• _YOUR OBJECTIVE_
Within the records below is a range that opens at the line with "Ret (if bool_decide (f ∈ seen h) then h" and closes at the line with "(order h) (seen h) (recent h) in". Return that range word for word, both ends included, and only that range.

DATA FOR THE TASK Start Marker

(* ===== verification/EventHistory.v ===== *)
(** * Replay history of camera events

    [src/camera_events/lifecycle/history.rs]: per identity a watermark of the last
    observation, and the fingerprints of the last observations.  Both are bounded:
    the oldest fingerprint leaves a full window, and the oldest watermark that is
    not protected by an open event or a baseline leaves a full table. *)

From S2P Require Import Prelude CameraEvent Observation.

Definition HISTORY_MAX : Z := 1024.

Record Mark := mk_mark {
  m_camera : Z;
  m_received : Z;
  m_in_window_time : option Z;
  m_untrusted_time : option Z;
  m_state : bool;
  m_opened : bool;
  m_kind : option Kind
}.

Record History := mk_history {
  marks : gmap Identity Mark;
  order : list Identity;
  seen : gset (list Z);
  recent : list (list Z)
}.

Definition history_new : History := mk_history ∅ [] ∅ [].

(** [Option::max]: [None] is below every [Some]. *)
Definition option_time_max (a b : option Z) : option Z :=
  match a, b with
  | Some x, Some y => Some (Z.max x y)
  | Some x, None => Some x
  | None, b => b
  end.

Definition open_kind (h : History) (key : Identity) : option Kind :=
  match marks h !! key with
  | Some mark => if m_opened mark then m_kind mark else None
  | None => None
  end.

Section history.
Context (e : Environment).

Definition is_replay (h : History) (o : Observation) : bool :=
  if bool_decide (fingerprint e o ∈ seen h) then true
  else
    match marks h !! o_key o with
    | None => false
    | Some previous =>
        if c_received (o_clock o) <? m_received previous then true
        else if negb (has_camera_time (o_clock o)) then false
        else
          let watermark :=
            if camera_time_in_window (o_clock o) then m_in_window_time previous
            else option_time_max (m_in_window_time previous) (m_untrusted_time previous) in
          is_some_and (λ watermark,
            (c_camera (o_clock o) <? watermark)
            || ((c_camera (o_clock o) =? watermark)
                && negb (bool_decide (o_action o = ActEnd) && m_state previous
                         && (m_camera previous =? c_camera (o_clock o)))))
            watermark
    end.

(** The [for _ in 0..HISTORY_MAX] loop of [evict]; [turns] counts down. *)
Fixpoint evict_loop (turns : nat) (protected : Identity → bool) (h : History) : outcome History :=
  match turns with
  | O => Panic
  | S turns' =>
      match order h with
      | [] => Panic
      | oldest :: rest =>
          if protected oldest
          then evict_loop turns' protected (mk_history (marks h) (rest ++ [oldest]) (seen h) (recent h))
          else Ret (mk_history (delete oldest (marks h)) rest (seen h) (recent h))
      end
  end.

Definition evict (protected : Identity → bool) (h : History) : outcome History :=
  if Z.of_nat (size (marks h)) <? HISTORY_MAX then Ret h
  else evict_loop (Z.to_nat HISTORY_MAX) protected h.

(** The fingerprint window: a full one loses its oldest entry first. *)
Definition remember_fingerprint (h : History) (f : list Z) : outcome History :=
  let! h :=
    if vec_len (recent h) =? HISTORY_MAX then
      match recent h with
      | [] => Panic
      | oldest :: rest => Ret (mk_history (marks h) (order h) (seen h ∖ {[oldest]}) rest)
      end
    else Ret h in
  Ret (if bool_decide (f ∈ seen h) then h
       else mk_history (marks h) (order h) ({[f]} ∪ seen h) (recent h ++ [f])).

(** The watermark an observation leaves. *)
Definition new_mark (previous : option Mark) (o : Observation) (opened : bool) : Mark :=
  mk_mark (c_camera (o_clock o)) (c_received (o_clock o))
    (if camera_time_in_window (o_clock o) then Some (c_camera (o_clock o))
     else previous ≫= m_in_window_time)
    (if camera_time_in_window (o_clock o) || negb (has_camera_time (o_clock o))
     then previous ≫= m_untrusted_time
     else Some (c_camera (o_clock o)))
    (state o) opened (o_kind o).

(** [if !self.marks.contains_key(&observation.key)]: a new identity queues last. *)
Definition enlist (h : History) (key : Identity) (protected : Identity → bool) : outcome History :=
  match marks h !! key with
  | Some _ => Ret h
  | None =>
      let! h := evict protected h in
      Ret (mk_history (marks h) (order h ++ [key]) (seen h) (recent h))
  end.

Definition remember (h : History) (o : Observation) (opened : bool) (protected : Identity → bool)
    : outcome History :=
  let! h := remember_fingerprint h (fingerprint e o) in
  let! h := enlist h (o_key o) protected in
  let h := mk_history (<[o_key o := new_mark (marks h !! o_key o) o opened]> (marks h))
             (order h) (seen h) (recent h) in
  if (Z.of_nat (size (marks h)) =? vec_len (order h))
     && (Z.of_nat (size (marks h)) <=? HISTORY_MAX) && (Z.of_nat (size (seen h)) <=? HISTORY_MAX)
  then Ret h else Panic.

End history.

(** ** Invariant

    [order] lists the identities with a watermark once each, [recent] the remembered
    fingerprints once each, and both fit their bound. *)
Record history_ok (h : History) : Prop := {
  ho_order : NoDup (order h);
  ho_keys : list_to_set (order h) = dom (marks h);
  ho_recent : NoDup (recent h);
  ho_seen : list_to_set (recent h) = seen h;
  ho_marks_max : Z.of_nat (size (marks h)) ≤ HISTORY_MAX;
  ho_recent_max : vec_len (recent h) ≤ HISTORY_MAX
}.

Lemma history_new_ok : history_ok history_new.
Proof. by constructor; cbn; try constructor. Qed.

Lemma history_order_len h : history_ok h → length (order h) = size (marks h).
Proof.
  intros [Hn Hk _ _ _ _]. rewrite <-size_dom, <-Hk. by rewrite size_list_to_set.
Qed.

Lemma history_seen_size h : history_ok h → size (seen h) = length (recent h).
Proof. intros [_ _ Hn Hs _ _]. rewrite <-Hs. by rewrite size_list_to_set. Qed.

(** What one eviction does: an unprotected identity loses its watermark. *)
Record evicted (protected : Identity → bool) (h h' : History) : Prop := {
  evd_ok : history_ok h';
  evd_size : size (marks h) = S (size (marks h'));
  evd_seen : seen h' = seen h;
  evd_recent : recent h' = recent h;
  evd_kept k m : protected k = true → marks h !! k = Some m → marks h' !! k = Some m;
  evd_sub k m : marks h' !! k = Some m → marks h !! k = Some m
}.

Lemma evict_first protected h k rest :
  history_ok h → order h = k :: rest → protected k = false →
  evicted protected h (mk_history (delete k (marks h)) rest (seen h) (recent h)).
Proof.
  intros [H1 H2 H3 H4 H5 H6] Ho Hpk. rewrite Ho in H1, H2. apply NoDup_cons in H1 as [Hk Hrest].
  assert (is_Some (marks h !! k)) as [m Hm].
  { apply elem_of_dom. rewrite <-H2. cbn. set_solver. }
  assert (size (marks h) = S (size (delete k (marks h)))) as Hsz.
  { rewrite <-(insert_delete_id (marks h) k m Hm) at 1. rewrite map_size_insert_None; [done|].
    apply lookup_delete_eq. }
  constructor; cbn; [constructor; cbn; try done|done|done|done| |].
  - rewrite dom_delete_L, <-H2. cbn. apply (not_elem_of_list_to_set (C := gset Identity)) in Hk. set_solver.
  - lia.
  - intros k' m' Hk'. rewrite lookup_delete_ne; [done|]. intros ->. congruence.
  - intros k' m'. apply lookup_delete_Some.
Qed.

(** Rotating the queue keeps the invariant and what an eviction does. *)
Lemma rotate_order_ok h k rest :
  history_ok h → order h = k :: rest → history_ok (mk_history (marks h) (rest ++ [k]) (seen h) (recent h)).
Proof.
  intros [H1 H2 H3 H4 H5 H6] Ho. rewrite Ho in H1, H2.
  constructor; cbn; try done.
  - by rewrite (Permutation_app_comm rest [k]).
  - rewrite list_to_set_app_L, <-H2. cbn. set_solver.
Qed.

(** Eviction finds an unprotected identity when fewer are protected than listed:
    [past] are the protected ones it has rotated to the back. *)
Lemma evict_loop_rotated protected (pin : gset Identity) past : ∀ todo turns h,
  order h = todo ++ past → Forall (λ k, protected k = true) past →
  history_ok h → (∀ k, protected k = true → k ∈ pin) →
  (size pin < length (order h))%nat → (length todo ≤ turns)%nat →
  ∃ h', evict_loop turns protected h = Ret h' ∧ evicted protected h h'.
Proof.
  intros todo. revert past. induction todo as [|k todo IH]; intros past turns h Ho Hd Hok Hp Hs Ht.
  - exfalso. cbn in Ho. rewrite Ho in Hs.
    assert (list_to_set (C:=gset Identity) past ⊆ pin) as Hsub%subseteq_size.
    { intros k Hk. apply elem_of_list_to_set in Hk. rewrite Forall_forall in Hd. by apply Hp, Hd. }
    rewrite size_list_to_set in Hsub; [lia|]. rewrite <-Ho. apply Hok.
  - destruct turns as [|turns]; [cbn in Ht; lia|]. cbn [evict_loop]. rewrite Ho. cbn [app].
    destruct (protected k) eqn:Hpk; [|eexists; split; [done|]; by apply evict_first].
    destruct (IH (past ++ [k]) turns (mk_history (marks h) ((todo ++ past) ++ [k]) (seen h) (recent h)))
      as (h' & He & Hev); try done.
    + cbn. by rewrite app_assoc.
    + apply Forall_app. by repeat constructor.
    + by apply rotate_order_ok.
    + cbn. rewrite Ho in Hs. cbn in Hs. rewrite length_app. cbn. lia.
    + cbn in Ht. lia.
    + exists h'. split; [exact He|]. destruct Hev. by constructor.
Qed.

Lemma evict_ok protected (pin : gset Identity) h :
  history_ok h → (∀ k, protected k = true → k ∈ pin) → Z.of_nat (size pin) < HISTORY_MAX →
  ∃ h', evict protected h = Ret h' ∧ history_ok h' ∧ Z.of_nat (size (marks h')) < HISTORY_MAX
    ∧ seen h' = seen h ∧ recent h' = recent h
    ∧ (∀ k m, protected k = true → marks h !! k = Some m → marks h' !! k = Some m)
    ∧ (∀ k m, marks h' !! k = Some m → marks h !! k = Some m).
Proof.
  intros Hok Hp Hs. unfold evict. destruct (Z.ltb_spec (Z.of_nat (size (marks h))) HISTORY_MAX).
  { by exists h. }
  pose proof (ho_marks_max h Hok). pose proof (history_order_len h Hok).
  destruct (evict_loop_rotated protected pin [] (order h) (Z.to_nat HISTORY_MAX) h) as (h' & He & []);
    try done; [by rewrite app_nil_r|lia|lia|].
  exists h'. split_and!; try done. lia.
Qed.

Lemma remember_fingerprint_ok h f :
  history_ok h → ∃ h', remember_fingerprint h f = Ret h' ∧ history_ok h'
    ∧ marks h' = marks h ∧ order h' = order h ∧ f ∈ seen h'.
Proof.
  intros Hok. pose proof Hok as [H1 H2 H3 H4 H5 H6]. unfold remember_fingerprint.
  assert (∃ h1, (if vec_len (recent h) =? HISTORY_MAX then
      match recent h with
      | [] => Panic
      | oldest :: rest => Ret (mk_history (marks h) (order h) (seen h ∖ {[oldest]}) rest)
      end else Ret h) = Ret h1 ∧ history_ok h1 ∧ marks h1 = marks h ∧ order h1 = order h
      ∧ vec_len (recent h1) < HISTORY_MAX) as (h1 & -> & Hok1 & Hm & Ho & Hlt).
  { destruct (Z.eqb_spec (vec_len (recent h)) HISTORY_MAX) as [Heq|Hne]; [|exists h; split_and!; try done; lia].
    destruct (recent h) as [|f0 rest] eqn:Hr; [done|]. eexists. split; [done|].
    unfold vec_len in *. cbn in *. apply NoDup_cons in H3 as [Hf0 Hrest].
    split_and!; try done; [|lia]. constructor; cbn; try done; [|unfold vec_len; lia].
    rewrite <-H4. cbn. apply (not_elem_of_list_to_set (C := gset (list Z))) in Hf0. set_solver. }
  cbn [obind]. case_bool_decide as Hf; [by exists h1|]. eexists. split; [done|].
  destruct Hok1 as [K1 K2 K3 K4 K5 K6]. cbn. split_and!; [|done|done|set_solver].
  constructor; cbn; try done.
  - apply NoDup_app. split; [done|]. split; [|apply NoDup_singleton].
    intros x Hx ->%list_elem_of_singleton. apply Hf. rewrite <-K4. by apply elem_of_list_to_set.
  - rewrite list_to_set_app_L, K4. cbn. set_solver.
  - unfold vec_len in *. rewrite length_app. cbn. lia.
Qed.

Lemma enlist_ok h key protected (pin : gset Identity) :
  history_ok h → (∀ k, protected k = true → k ∈ pin) → Z.of_nat (size pin) < HISTORY_MAX →
  ∃ h', enlist h key protected = Ret h' ∧ seen h' = seen h ∧ marks h' !! key = marks h !! key
    ∧ (∀ m, history_ok (mk_history (<[key := m]> (marks h')) (order h') (seen h') (recent h')))
    ∧ (∀ k m, protected k = true → marks h !! k = Some m → marks h' !! k = Some m)
    ∧ (∀ k m, marks h' !! k = Some m → marks h !! k = Some m).
Proof.
  intros Hok Hp Hs. unfold enlist. destruct (marks h !! key) as [m0|] eqn:Hm0.
  - exists h. split_and!; try done. intros m. destruct Hok.
    constructor; cbn; try done; [rewrite dom_insert_lookup_L; done|by erewrite map_size_insert_Some].
  - destruct (evict_ok protected pin h Hok Hp Hs) as (h2 & -> & Hok2 & Hlt & Hs2 & Hr2 & Hkeep & Hsub).
    cbn [obind]. eexists. split; [done|]. cbn.
    assert (marks h2 !! key = None) as Hnone.
    { destruct (marks h2 !! key) as [m|] eqn:E; [|done]. apply Hsub in E. congruence. }
    split_and!; try done. intros m. destruct Hok2 as [K1 K2 K3 K4 K5 K6].
    constructor; cbn; try done.
    + apply NoDup_app. split; [done|]. split; [|apply NoDup_singleton].
      intros x Hx ->%list_elem_of_singleton. apply (elem_of_list_to_set (C := gset Identity)) in Hx.
      rewrite K2 in Hx. by apply not_elem_of_dom in Hnone.
    + rewrite list_to_set_app_L, K2, dom_insert_L. cbn. set_solver.
    + rewrite map_size_insert_None by done. lia.
Qed.

(** Remembering an observation never aborts while the protected identities leave
    room; it keeps the marks of protected ones and sets the mark of the observation. *)
Lemma remember_ok e h o opened protected (pin : gset Identity) :
  history_ok h → (∀ k, protected k = true → k ∈ pin) → Z.of_nat (size pin) < HISTORY_MAX →
  ∃ h' previous, remember e h o opened protected = Ret h' ∧ history_ok h'
    ∧ fingerprint e o ∈ seen h' ∧ marks h' !! o_key o = Some (new_mark previous o opened)
    ∧ previous = marks h !! o_key o
    ∧ (∀ k m, k ≠ o_key o → protected k = true → marks h !! k = Some m → marks h' !! k = Some m)
    ∧ (∀ k m, k ≠ o_key o → marks h' !! k = Some m → marks h !! k = Some m).
Proof.
  intros Hok Hp Hs. unfold remember.
  destruct (remember_fingerprint_ok h (fingerprint e o) Hok) as (h1 & -> & Hok1 & Hm1 & Ho1 & Hf).
  cbn [obind].
  destruct (enlist_ok h1 (o_key o) protected pin Hok1 Hp Hs) as (h2 & -> & Hseen & Hprev & Hok2 & Hkeep & Hsub).
  cbn [obind]. cbn [marks order seen].
  set (m := new_mark _ _ _). specialize (Hok2 m).
  pose proof (history_order_len _ Hok2) as Hlen. pose proof (history_seen_size _ Hok2) as Hsz.
  cbn in Hlen, Hsz. pose proof (ho_marks_max _ Hok2). pose proof (ho_recent_max _ Hok2).
  unfold vec_len in *. cbn in *. rewrite <-Hlen, Hsz, Z.eqb_refl.
  rewrite !(proj2 (Z.leb_le _ _)) by lia. cbn.
  eexists _, _. split; [done|]. split; [done|]. cbn. split; [congruence|].
  split; [apply lookup_insert_eq|]. split; [congruence|]. rewrite <-Hm1.
  split; intros k m' Hk; rewrite lookup_insert_ne by done; [apply Hkeep|apply Hsub].
Qed.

DATA FOR THE TASK End Marker

• _SOLUTION TO THIS TASK_
  Ret (if bool_decide (f ∈ seen h) then h
       else mk_history (marks h) (order h) ({[f]} ∪ seen h) (recent h ++ [f])).

(** The watermark an observation leaves. *)
Definition new_mark (previous : option Mark) (o : Observation) (opened : bool) : Mark :=
  mk_mark (c_camera (o_clock o)) (c_received (o_clock o))
    (if camera_time_in_window (o_clock o) then Some (c_camera (o_clock o))
     else previous ≫= m_in_window_time)
    (if camera_time_in_window (o_clock o) || negb (has_camera_time (o_clock o))
     then previous ≫= m_untrusted_time
     else Some (c_camera (o_clock o)))
    (state o) opened (o_kind o).

(** [if !self.marks.contains_key(&observation.key)]: a new identity queues last. *)
Definition enlist (h : History) (key : Identity) (protected : Identity → bool) : outcome History :=
  match marks h !! key with
  | Some _ => Ret h
  | None =>
      let! h := evict protected h in
      Ret (mk_history (marks h) (order h ++ [key]) (seen h) (recent h))
  end.

Definition remember (h : History) (o : Observation) (opened : bool) (protected : Identity → bool)
    : outcome History :=
  let! h := remember_fingerprint h (fingerprint e o) in
  let! h := enlist h (o_key o) protected in
  let h := mk_history (<[o_key o := new_mark (marks h !! o_key o) o opened]> (marks h))
             (order h) (seen h) (recent h) in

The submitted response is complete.